What you should do:
When you reach the line that contains "#[export] Hint Resolve" in the data below, start reproducing lines exactly, and stop after the line that contains "(fe_sub _ _) => fail".
*** Material for the task Section Begins ***
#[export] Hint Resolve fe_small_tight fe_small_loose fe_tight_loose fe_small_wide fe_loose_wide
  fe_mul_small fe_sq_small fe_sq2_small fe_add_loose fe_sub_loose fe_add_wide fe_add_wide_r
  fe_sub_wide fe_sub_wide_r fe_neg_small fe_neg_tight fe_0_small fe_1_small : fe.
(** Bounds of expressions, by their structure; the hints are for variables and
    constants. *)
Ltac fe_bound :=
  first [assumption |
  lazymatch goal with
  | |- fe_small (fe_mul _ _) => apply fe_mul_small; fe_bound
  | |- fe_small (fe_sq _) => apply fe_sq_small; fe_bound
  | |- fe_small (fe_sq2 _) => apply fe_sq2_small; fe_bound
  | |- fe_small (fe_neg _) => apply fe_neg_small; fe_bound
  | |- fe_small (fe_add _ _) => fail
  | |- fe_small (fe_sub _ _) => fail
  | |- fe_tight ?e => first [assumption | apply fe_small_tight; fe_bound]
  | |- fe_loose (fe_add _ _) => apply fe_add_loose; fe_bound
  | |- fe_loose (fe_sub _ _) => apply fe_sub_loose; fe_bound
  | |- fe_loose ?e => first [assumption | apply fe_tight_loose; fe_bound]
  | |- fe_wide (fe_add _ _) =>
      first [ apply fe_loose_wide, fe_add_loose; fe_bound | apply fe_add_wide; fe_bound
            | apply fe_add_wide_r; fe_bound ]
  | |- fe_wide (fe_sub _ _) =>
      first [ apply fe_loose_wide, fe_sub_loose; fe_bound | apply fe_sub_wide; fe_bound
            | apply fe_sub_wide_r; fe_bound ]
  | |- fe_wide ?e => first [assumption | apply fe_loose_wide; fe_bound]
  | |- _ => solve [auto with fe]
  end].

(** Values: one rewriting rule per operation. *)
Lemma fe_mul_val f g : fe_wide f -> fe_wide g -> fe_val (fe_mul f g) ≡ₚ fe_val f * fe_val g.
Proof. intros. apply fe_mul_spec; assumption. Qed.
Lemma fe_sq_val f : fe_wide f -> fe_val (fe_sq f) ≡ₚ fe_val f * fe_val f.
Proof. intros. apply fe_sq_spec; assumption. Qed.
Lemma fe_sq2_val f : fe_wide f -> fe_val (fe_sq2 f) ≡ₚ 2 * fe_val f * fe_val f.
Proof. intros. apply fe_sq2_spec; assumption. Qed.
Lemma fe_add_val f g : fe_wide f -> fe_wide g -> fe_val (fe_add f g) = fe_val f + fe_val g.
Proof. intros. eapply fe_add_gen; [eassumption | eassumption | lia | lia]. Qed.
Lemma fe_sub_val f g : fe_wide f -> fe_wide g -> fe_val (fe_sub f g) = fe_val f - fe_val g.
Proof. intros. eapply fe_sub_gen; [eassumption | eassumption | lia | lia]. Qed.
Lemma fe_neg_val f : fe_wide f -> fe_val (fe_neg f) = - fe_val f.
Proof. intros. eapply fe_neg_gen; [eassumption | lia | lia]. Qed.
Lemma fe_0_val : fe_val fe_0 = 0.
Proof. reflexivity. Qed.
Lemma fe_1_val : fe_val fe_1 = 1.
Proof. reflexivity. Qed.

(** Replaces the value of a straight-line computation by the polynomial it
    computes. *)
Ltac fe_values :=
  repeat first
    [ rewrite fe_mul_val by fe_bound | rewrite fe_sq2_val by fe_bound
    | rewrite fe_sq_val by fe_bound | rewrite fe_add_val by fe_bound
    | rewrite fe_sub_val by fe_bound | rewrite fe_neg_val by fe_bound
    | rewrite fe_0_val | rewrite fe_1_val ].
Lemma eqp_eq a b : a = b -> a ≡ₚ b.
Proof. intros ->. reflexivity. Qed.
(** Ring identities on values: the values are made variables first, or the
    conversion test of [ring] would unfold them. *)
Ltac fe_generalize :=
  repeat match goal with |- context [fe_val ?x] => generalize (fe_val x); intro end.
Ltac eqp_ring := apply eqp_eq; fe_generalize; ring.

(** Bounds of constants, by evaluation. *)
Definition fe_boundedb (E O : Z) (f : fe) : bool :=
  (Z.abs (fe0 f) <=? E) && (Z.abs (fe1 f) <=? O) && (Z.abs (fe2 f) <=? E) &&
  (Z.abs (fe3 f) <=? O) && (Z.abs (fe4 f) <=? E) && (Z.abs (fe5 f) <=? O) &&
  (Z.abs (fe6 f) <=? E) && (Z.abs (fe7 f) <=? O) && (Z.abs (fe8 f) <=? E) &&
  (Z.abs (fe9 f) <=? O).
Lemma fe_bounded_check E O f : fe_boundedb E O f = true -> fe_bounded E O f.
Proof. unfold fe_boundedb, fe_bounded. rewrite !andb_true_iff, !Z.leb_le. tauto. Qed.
*** Material for the task Section Ends ***
*** Material for the task Section Begins ***
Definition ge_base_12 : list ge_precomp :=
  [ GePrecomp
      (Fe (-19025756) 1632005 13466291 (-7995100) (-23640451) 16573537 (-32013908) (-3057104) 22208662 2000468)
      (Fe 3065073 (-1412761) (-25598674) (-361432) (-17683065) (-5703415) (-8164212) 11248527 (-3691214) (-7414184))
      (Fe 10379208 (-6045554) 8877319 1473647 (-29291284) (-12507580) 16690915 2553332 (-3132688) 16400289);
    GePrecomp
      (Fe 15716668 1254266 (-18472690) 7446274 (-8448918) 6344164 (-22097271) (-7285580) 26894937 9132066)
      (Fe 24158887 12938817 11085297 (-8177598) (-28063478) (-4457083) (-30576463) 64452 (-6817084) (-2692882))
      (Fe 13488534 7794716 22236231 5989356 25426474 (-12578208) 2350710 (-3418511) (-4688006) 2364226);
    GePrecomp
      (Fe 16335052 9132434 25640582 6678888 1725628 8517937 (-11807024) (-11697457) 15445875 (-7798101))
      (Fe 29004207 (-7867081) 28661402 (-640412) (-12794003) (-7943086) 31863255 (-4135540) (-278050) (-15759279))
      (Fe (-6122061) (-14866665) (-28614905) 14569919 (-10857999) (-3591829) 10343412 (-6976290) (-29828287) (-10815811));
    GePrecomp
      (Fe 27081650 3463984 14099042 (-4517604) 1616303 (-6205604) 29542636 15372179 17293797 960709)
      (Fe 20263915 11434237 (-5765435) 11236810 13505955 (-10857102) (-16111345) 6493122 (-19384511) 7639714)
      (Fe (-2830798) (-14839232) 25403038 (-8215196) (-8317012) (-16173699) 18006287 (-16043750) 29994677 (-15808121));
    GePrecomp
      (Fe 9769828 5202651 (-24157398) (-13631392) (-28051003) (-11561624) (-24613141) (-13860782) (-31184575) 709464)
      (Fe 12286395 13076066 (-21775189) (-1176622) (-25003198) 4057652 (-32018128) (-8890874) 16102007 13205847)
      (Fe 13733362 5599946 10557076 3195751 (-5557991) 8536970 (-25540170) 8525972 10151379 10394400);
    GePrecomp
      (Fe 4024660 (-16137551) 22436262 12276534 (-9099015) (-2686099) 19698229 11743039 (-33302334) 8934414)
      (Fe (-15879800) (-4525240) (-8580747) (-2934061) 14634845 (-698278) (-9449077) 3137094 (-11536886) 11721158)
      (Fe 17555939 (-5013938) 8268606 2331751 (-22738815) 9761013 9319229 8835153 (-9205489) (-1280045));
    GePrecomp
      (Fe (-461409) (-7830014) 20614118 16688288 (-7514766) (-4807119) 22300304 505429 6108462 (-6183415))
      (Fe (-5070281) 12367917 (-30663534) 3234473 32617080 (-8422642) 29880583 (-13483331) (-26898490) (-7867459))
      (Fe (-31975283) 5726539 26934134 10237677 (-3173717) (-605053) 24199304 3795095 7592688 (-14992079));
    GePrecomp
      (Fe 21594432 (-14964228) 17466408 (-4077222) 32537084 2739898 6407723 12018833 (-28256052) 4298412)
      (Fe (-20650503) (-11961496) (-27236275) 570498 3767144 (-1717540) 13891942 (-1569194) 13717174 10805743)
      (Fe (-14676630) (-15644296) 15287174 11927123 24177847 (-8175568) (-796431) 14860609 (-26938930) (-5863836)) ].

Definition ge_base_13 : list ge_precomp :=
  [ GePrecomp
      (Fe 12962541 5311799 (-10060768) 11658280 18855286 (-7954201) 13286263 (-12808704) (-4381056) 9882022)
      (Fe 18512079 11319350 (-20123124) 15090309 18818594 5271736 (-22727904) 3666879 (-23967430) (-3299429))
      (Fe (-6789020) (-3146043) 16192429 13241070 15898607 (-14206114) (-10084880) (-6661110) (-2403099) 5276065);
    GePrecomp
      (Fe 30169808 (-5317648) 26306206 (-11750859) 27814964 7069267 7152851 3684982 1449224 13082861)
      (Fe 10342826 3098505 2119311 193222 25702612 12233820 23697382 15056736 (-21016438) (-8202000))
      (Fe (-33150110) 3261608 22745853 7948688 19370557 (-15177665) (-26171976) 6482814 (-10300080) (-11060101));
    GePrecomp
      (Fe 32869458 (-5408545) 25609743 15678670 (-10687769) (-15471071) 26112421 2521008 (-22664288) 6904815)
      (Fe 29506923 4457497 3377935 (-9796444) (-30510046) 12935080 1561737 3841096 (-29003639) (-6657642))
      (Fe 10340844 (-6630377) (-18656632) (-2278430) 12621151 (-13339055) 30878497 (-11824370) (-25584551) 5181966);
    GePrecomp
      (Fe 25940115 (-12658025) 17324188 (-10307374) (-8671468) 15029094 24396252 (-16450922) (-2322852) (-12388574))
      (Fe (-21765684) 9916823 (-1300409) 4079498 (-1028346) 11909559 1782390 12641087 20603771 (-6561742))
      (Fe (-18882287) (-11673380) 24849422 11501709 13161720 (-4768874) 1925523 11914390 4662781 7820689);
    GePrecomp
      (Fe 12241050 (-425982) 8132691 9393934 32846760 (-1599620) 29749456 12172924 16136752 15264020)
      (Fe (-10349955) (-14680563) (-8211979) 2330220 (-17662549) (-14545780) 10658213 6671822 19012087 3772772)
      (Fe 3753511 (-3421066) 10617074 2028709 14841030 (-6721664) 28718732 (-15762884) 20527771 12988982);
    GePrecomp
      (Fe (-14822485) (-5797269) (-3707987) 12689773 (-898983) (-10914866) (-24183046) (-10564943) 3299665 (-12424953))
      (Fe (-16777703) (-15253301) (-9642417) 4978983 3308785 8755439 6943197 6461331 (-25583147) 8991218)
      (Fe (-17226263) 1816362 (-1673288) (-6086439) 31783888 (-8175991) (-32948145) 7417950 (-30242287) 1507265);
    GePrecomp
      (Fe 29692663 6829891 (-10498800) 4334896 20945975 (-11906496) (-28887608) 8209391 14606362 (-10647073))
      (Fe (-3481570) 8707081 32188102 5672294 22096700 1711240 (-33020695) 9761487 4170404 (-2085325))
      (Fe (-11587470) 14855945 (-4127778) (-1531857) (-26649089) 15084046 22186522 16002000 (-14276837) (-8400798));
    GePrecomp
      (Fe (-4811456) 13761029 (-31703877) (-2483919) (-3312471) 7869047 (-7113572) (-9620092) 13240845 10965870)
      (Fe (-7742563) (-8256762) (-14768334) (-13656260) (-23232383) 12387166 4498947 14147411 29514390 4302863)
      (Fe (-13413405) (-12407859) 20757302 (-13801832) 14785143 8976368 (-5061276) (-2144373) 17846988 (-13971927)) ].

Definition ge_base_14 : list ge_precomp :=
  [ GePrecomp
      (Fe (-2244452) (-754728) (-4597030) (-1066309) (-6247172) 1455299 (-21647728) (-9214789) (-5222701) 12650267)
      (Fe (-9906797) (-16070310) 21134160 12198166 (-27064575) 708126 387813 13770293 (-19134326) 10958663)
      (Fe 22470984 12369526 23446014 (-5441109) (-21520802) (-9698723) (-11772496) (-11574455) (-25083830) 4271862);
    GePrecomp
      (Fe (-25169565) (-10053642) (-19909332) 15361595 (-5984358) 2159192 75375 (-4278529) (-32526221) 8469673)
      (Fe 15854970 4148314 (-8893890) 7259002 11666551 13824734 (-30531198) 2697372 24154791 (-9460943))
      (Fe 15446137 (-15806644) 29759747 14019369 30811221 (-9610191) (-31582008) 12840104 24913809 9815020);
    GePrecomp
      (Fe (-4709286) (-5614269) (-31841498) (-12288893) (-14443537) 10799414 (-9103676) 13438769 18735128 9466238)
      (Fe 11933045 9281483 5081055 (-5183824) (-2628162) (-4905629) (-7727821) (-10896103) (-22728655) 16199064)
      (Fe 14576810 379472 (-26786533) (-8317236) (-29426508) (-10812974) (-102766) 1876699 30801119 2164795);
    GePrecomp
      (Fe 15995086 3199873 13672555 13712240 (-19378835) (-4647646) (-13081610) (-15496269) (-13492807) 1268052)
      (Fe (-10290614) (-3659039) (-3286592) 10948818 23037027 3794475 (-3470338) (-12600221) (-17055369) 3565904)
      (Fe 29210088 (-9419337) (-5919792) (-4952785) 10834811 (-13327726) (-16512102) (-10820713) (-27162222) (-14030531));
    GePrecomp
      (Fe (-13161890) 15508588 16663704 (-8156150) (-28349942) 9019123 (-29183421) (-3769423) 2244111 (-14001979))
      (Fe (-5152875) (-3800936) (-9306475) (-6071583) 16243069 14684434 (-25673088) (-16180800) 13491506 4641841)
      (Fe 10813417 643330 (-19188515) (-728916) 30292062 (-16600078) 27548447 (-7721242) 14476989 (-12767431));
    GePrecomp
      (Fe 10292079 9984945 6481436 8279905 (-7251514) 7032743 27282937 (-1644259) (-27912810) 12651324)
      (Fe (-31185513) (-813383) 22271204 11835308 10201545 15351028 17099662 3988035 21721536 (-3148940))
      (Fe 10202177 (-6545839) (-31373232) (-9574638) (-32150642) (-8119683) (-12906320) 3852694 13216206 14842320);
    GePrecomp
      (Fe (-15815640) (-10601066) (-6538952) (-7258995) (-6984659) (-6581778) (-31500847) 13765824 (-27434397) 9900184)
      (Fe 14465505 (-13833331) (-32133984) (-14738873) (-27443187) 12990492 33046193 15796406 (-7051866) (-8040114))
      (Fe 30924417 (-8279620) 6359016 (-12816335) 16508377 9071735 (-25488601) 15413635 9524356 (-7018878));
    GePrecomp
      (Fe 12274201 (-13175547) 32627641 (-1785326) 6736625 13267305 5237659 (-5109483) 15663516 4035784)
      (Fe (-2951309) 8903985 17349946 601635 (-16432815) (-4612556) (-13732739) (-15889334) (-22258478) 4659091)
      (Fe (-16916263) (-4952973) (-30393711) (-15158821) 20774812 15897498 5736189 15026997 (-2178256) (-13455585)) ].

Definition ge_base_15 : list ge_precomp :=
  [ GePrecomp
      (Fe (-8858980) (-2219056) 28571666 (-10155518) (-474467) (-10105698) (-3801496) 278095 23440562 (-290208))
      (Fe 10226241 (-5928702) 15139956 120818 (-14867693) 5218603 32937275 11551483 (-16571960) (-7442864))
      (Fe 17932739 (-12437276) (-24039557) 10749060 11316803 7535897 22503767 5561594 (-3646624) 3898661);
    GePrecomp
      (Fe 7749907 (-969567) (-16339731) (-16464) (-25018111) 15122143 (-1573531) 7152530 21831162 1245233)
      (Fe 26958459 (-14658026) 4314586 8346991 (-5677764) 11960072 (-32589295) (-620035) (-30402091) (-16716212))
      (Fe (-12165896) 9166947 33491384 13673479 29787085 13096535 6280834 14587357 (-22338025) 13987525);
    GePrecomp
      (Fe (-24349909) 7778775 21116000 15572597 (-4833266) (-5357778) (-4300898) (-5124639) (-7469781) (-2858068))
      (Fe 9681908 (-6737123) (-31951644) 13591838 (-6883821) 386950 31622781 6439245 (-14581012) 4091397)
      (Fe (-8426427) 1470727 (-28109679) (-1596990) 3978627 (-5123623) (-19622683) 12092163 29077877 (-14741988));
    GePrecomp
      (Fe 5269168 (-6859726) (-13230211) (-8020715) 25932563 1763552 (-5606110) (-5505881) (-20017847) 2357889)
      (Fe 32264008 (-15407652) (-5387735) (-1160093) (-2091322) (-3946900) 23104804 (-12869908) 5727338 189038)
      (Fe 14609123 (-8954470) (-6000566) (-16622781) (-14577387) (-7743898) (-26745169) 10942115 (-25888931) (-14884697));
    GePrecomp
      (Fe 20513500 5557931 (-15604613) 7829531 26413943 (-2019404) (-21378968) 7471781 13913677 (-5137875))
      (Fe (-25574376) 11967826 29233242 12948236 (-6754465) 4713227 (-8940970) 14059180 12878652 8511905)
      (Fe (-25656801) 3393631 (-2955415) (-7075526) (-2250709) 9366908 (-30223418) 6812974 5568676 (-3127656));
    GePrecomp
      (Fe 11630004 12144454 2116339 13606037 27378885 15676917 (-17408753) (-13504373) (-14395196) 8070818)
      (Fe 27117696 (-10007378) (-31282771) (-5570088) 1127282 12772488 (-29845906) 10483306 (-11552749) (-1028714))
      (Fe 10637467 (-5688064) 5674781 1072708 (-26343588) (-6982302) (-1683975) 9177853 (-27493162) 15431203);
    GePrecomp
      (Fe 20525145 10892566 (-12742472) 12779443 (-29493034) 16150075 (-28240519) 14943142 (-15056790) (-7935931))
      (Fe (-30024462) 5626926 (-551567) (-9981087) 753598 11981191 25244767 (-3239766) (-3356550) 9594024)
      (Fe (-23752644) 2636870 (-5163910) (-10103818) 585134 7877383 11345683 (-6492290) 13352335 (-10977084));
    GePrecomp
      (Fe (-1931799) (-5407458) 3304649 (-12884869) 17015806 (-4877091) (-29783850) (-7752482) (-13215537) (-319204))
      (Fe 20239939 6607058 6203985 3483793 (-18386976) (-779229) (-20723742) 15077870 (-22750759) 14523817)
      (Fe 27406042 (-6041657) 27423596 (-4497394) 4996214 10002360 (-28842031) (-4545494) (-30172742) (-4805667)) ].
*** Material for the task Section Ends ***
Exercise solution:
#[export] Hint Resolve fe_small_tight fe_small_loose fe_tight_loose fe_small_wide fe_loose_wide
  fe_mul_small fe_sq_small fe_sq2_small fe_add_loose fe_sub_loose fe_add_wide fe_add_wide_r
  fe_sub_wide fe_sub_wide_r fe_neg_small fe_neg_tight fe_0_small fe_1_small : fe.
(** Bounds of expressions, by their structure; the hints are for variables and
    constants. *)
Ltac fe_bound :=
  first [assumption |
  lazymatch goal with
  | |- fe_small (fe_mul _ _) => apply fe_mul_small; fe_bound
  | |- fe_small (fe_sq _) => apply fe_sq_small; fe_bound
  | |- fe_small (fe_sq2 _) => apply fe_sq2_small; fe_bound
  | |- fe_small (fe_neg _) => apply fe_neg_small; fe_bound
  | |- fe_small (fe_add _ _) => fail
  | |- fe_small (fe_sub _ _) => fail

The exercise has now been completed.